Lemma collection_name_is_stable_witness :
  collection_name (session first_load) = Some "docs_3f2b8c1e"
  /\ collection_name
       (fst (run_session (sample_env true echo_model)
               [url_click other_url; clear_click; ask_click "What is X?"]
               (session first_load) (world first_load)))
     = Some "docs_3f2b8c1e".
Proof.
  assert (collection_name (session first_load) = Some "docs_3f2b8c1e") as Hc
    by (vm_compute; reflexivity).
  split; [exact Hc|].
  exact (proj1 (collection_name_is_stable (sample_env true echo_model)
                  [url_click other_url; clear_click; ask_click "What is X?"]
                  (session first_load) (world first_load) "docs_3f2b8c1e" Hc)).
Defined.

Lemma first_execution_names_collection_witness :
  GROQ_API_KEY (sample_env true echo_model) = Some "gsk-key"
  /\ collection_name fresh_session = None
  /\ collection_name (session (after_run (sample_env true echo_model) idle fresh_session empty_world))
     = Some (drawn_name (sample_env true echo_model) empty_world)
  /\ drawn_name (sample_env true echo_model) empty_world = "docs_3f2b8c1e".
Proof.
  split; [reflexivity|]. split; [reflexivity|].
  split; [|vm_compute; reflexivity].
  exact (proj1 (first_execution_names_collection (sample_env true echo_model) "gsk-key"
                  idle fresh_session empty_world eq_refl eq_refl)).
Defined.

Lemma without_api_key_nothing_happens_witness :
  GROQ_API_KEY (spec_env true sample_parse_pdf sample_download sample_similarity echo_model sample_construct None)
  = None
  /\ run_session (spec_env true sample_parse_pdf sample_download sample_similarity echo_model sample_construct None)
       [url_click good_url; ask_click "What is X?"] fresh_session empty_world
     = (fresh_session, empty_world).
Proof.
  split; [reflexivity|].
  exact (proj1 (without_api_key_nothing_happens
                  (spec_env true sample_parse_pdf sample_download sample_similarity echo_model sample_construct None)
                  [url_click good_url; ask_click "What is X?"] fresh_session empty_world
                  eq_refl)).
Defined.

Lemma transcript_is_always_whole_turns_witness :
  well_formed_transcript (messages fresh_session)
  /\ well_formed_transcript
       (messages
          (fst (run_session (sample_env true broken_model)
                  [url_click good_url; ask_click "What is X?"; url_click corrupt_url;
                   ask_click "And Y?"]
                  fresh_session empty_world))).
Proof.
  assert (well_formed_transcript (messages fresh_session)) as Hwf by (split; reflexivity).
  split; [exact Hwf|].
  exact (transcript_is_always_whole_turns (sample_env true broken_model)
           [url_click good_url; ask_click "What is X?"; url_click corrupt_url;
            ask_click "And Y?"]
           fresh_session empty_world Hwf).
Defined.

Lemma ready_is_never_reset_witness :
  knowledge_base_loaded (session first_load) = true
  /\ assistant (session first_load) <> None
  /\ knowledge_base_loaded
       (fst (run_session (sample_env true echo_model)
               [url_click corrupt_url; clear_click]
               (session first_load) (world first_load))) = true.
Proof.
  assert (knowledge_base_loaded (session first_load) = true) as Hl
    by (vm_compute; reflexivity).
  assert (assistant (session first_load) <> None) as Ha
    by (vm_compute; discriminate).
  split; [exact Hl|]. split; [exact Ha|].
  exact (proj1 (ready_is_never_reset (sample_env true echo_model)
                  [url_click corrupt_url; clear_click]
                  (session first_load) (world first_load) Hl Ha)).
Defined.

Lemma ready_session_has_assistant_witness :
  GROQ_API_KEY (sample_env true echo_model) = Some "gsk-key"
  /\ truthy "What is X?" = true
  /\ knowledge_base_loaded
       (fst (run_session (sample_env true echo_model) [url_click good_url]
               fresh_session empty_world)) = true
  /\ assistant
       (fst (run_session (sample_env true echo_model) [url_click good_url]
               fresh_session empty_world)) <> None.
Proof.
  assert (knowledge_base_loaded
            (fst (run_session (sample_env true echo_model) [url_click good_url]
                    fresh_session empty_world)) = true) as Hl
    by (vm_compute; reflexivity).
  split; [reflexivity|]. split; [reflexivity|]. split; [exact Hl|].
  exact (proj1 (proj2 (ready_session_has_assistant (sample_env true echo_model) "gsk-key"
                         [url_click good_url] empty_world idle "What is X?"
                         eq_refl eq_refl Hl))).
Defined.

Lemma model_called_only_after_search_witness :
  In failed_model_call (calls question_to_broken_model)
  /\ exists q docs,
       fired (ask_click "What is X?") = SubmitChat q
       /\ calls question_to_broken_model
          = [SearchCall
               (PDFUrlKnowledgeBase [good_url]
                  (new_vector_db (sample_env true broken_model) "docs_3f2b8c1e"))
               q 5 (Return docs);
             failed_model_call].
Proof.
  assert (In failed_model_call (calls question_to_broken_model)) as Hin
    by (vm_compute; right; left; reflexivity).
  split; [exact Hin|].
  destruct (proj1 (model_called_only_after_search (sample_env true broken_model)
                     (ask_click "What is X?") (session first_load) (world first_load))
              _ _ _ Hin) as (q & docs & Hf & Hc & _).
  exists q, docs. split; [exact Hf|exact Hc].
Defined.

---

WHAT YOU ARE ASKED TO DO
Find each line of the data above that holds the word "idle", then copy it.

OUTPUT
  /\ collection_name (session (after_run (sample_env true echo_model) idle fresh_session empty_world))
                  idle fresh_session empty_world eq_refl eq_refl)).
                         [url_click good_url] empty_world idle "What is X?"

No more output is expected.